Question: Who is Robert Redford?
This much is clear: "The Quiz show" is superb. the film chronicles the rise and fall of Charles Van Doren, the disgraced game show champion whose projected image masked the fact that his victories were rigged.
Redford uses the film to send a powerful message about moral rectitude. Would that he lived up to his own ideal.
Early this summer, members of Redford's staff approached Harvard administrators unsolicited, to offer a free screening of the movie for Harvard's entering first-year class. The administrators were wild about the showing, which would have been tonight.
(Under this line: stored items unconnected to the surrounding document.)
(* ===== verification/PostgresMetadata.v ===== *)
(** * The Postgres metadata store (src/metadata/postgres.rs, migrations/)

    The three tables as maps from their primary keys, and each SQL statement as
    a function on them. The database is an environment: it says when the n-th
    query runs, and whether the connection fails before it or loses its answer
    after it. Times are microseconds. *)
From S2P Require Import Prelude Str Protocol Api Json Records.

Local Open Scope string_scope.
Local Open Scope mbx_scope.

Inductive Fault := NoFault | FailBefore (e : StoreError) | FailAfter (e : StoreError).

(** One execution: the [now()] of its transaction, and its fault. *)
Record Exec := mkExec { exec_now : Z; exec_fault : Fault }.

Class Database `{JsonNumber} := {
  execution : nat -> Exec;
  (** jsonb's [->>] on a value that is not a string. *)
  jsonb_text : Value -> option string;
  (** [(digest ->> 'size')::bigint] of the value under 'size'. *)
  jsonb_bigint : Value -> result StoreError (option Z);
  (** The connections of the pool after a number of queries. *)
  database_pool : nat -> PoolStats;
}.

(** ** Tables *)

(** Namespace, algorithm, hash, size: the primary key of every table. *)
Notation Key := (string * string * string * Z)%type.

Definition ACCESS_REFRESH_INTERVAL : Z := 3600 * 1000000.
Definition DAY : Z := 86400 * 1000000.

Module PostgresMetadata.
Section PostgresMetadata.
Context `{Records} `{!Database}.

Record BlobRow := mkBlobRow { created_at : Z; last_accessed_at : Z }.
Record ManifestRow := mkManifestRow { etag_column : string; manifest_column : Value; updated_at : Z }.

Record Tables := mkTables {
  action_results : gmap Key Value;
  namespace_blobs : gmap Key BlobRow;
  action_manifests : gmap Key ManifestRow;
}.

(** The server's own state is its database's, and how many queries were made. *)
Record t := mk { tables : Tables; queries : nat }.

(** [PgPoolOptions::connect] and the migrations: the tables they find. *)
Class PgPool := { pg_connect (url : string) (max_connections acquire_timeout : N) : result StoreError Tables }.

Definition connect `{PgPool} (url : string) (max_connections acquire_timeout : N) : result StoreError t :=
  if negb (0 <? max_connections)%N
  then Err (OtherError "database max connections must be at least 1")
  else
    tables <-? pg_connect url max_connections acquire_timeout;
    Ok (mk tables 0).

Definition with_results (f : gmap Key Value -> gmap Key Value) (db : Tables) : Tables :=
  mkTables (f (action_results db)) (namespace_blobs db) (action_manifests db).
Definition with_blobs (f : gmap Key BlobRow -> gmap Key BlobRow) (db : Tables) : Tables :=
  mkTables (action_results db) (f (namespace_blobs db)) (action_manifests db).
Definition with_manifests (f : gmap Key ManifestRow -> gmap Key ManifestRow) (db : Tables)
  : Tables :=
  mkTables (action_results db) (namespace_blobs db) (f (action_manifests db)).

(** A statement, at a time, on the tables: their new contents and its rows. *)
Definition Statement (A : Type) : Type := Z -> Tables -> result StoreError (Tables * A).

(** Running one statement on the pool, in a transaction of its own. *)
Definition execute {A} (statement : Statement A) : M t StoreError A :=
  fun self =>
    let exec := execution (queries self) in
    match exec_fault exec with
    | FailBefore e => (mk (tables self) (S (queries self)), Err e)
    | fault =>
        match statement (exec_now exec) (tables self) with
        | Err e => (mk (tables self) (S (queries self)), Err e)
        | Ok (tables, rows) =>
            (mk tables (S (queries self)),
             match fault with FailAfter e => Err e | _ => Ok rows end)
        end
    end.

(** The CHECK constraints of the migrations. *)
Definition check_constraint (ok : bool) : result StoreError unit :=
  if ok then Ok tt else Err (OtherError "violates check constraint").
Definition check_algorithm (algorithm : string) : bool :=
  String.eqb algorithm "blake3" || String.eqb algorithm "sha256".
Definition check_size (size : Z) : bool := (0 <=? size)%Z.

(** [size as i64] *)
Definition as_i64 (size : N) : Z :=
  if (size <? 2 ^ 63)%N then Z.of_N size else (Z.of_N size - 2 ^ 64)%Z.

(** The key of the bound parameters [namespace, algorithm, hash, size as i64]. *)
Definition key_of (namespace : string) (d : Digest) : Key :=
  (namespace, digest_algorithm d, digest_hash d, as_i64 (digest_size d)).

Definition representable (d : Digest) : bool := (digest_size d <? 2 ^ 63)%N.

(** [filter_map] over [i64::try_from(digest.size)]. *)
Definition representable_digests (digests : list Digest) : list (Digest * Z) :=
  omap (fun digest =>
    if representable digest then Some (digest, Z.of_N (digest_size digest)) else None) digests.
They even printed up a series of press brochures advertising the event.
Then, in the eleventh hour, Redford backed out. Last week, his associates telephoned Harvard to say they could no longer show the movie here. They provided no explanation, and, since then, have been unreachable for comment.
Harvard officials were, to say the least, peeved. "Now we have 150 press guides sitting on my shelf," Dean of Freshman Elizabeth Studley Nathans told The Crimson. "They're very glossy, very fancy and now very useless." Privately, University officials admitted that they were fuming.
Granted, in the great scheme of things, the Second Quiz Show Scandal is a trivial affair. But we would hope that Redford could at least, in some small way, practice what he preaches. As it stand, the film deserves two thumbs up. As it stands, the film deserves two thumps up. Redford, on the other hand, gets the finger.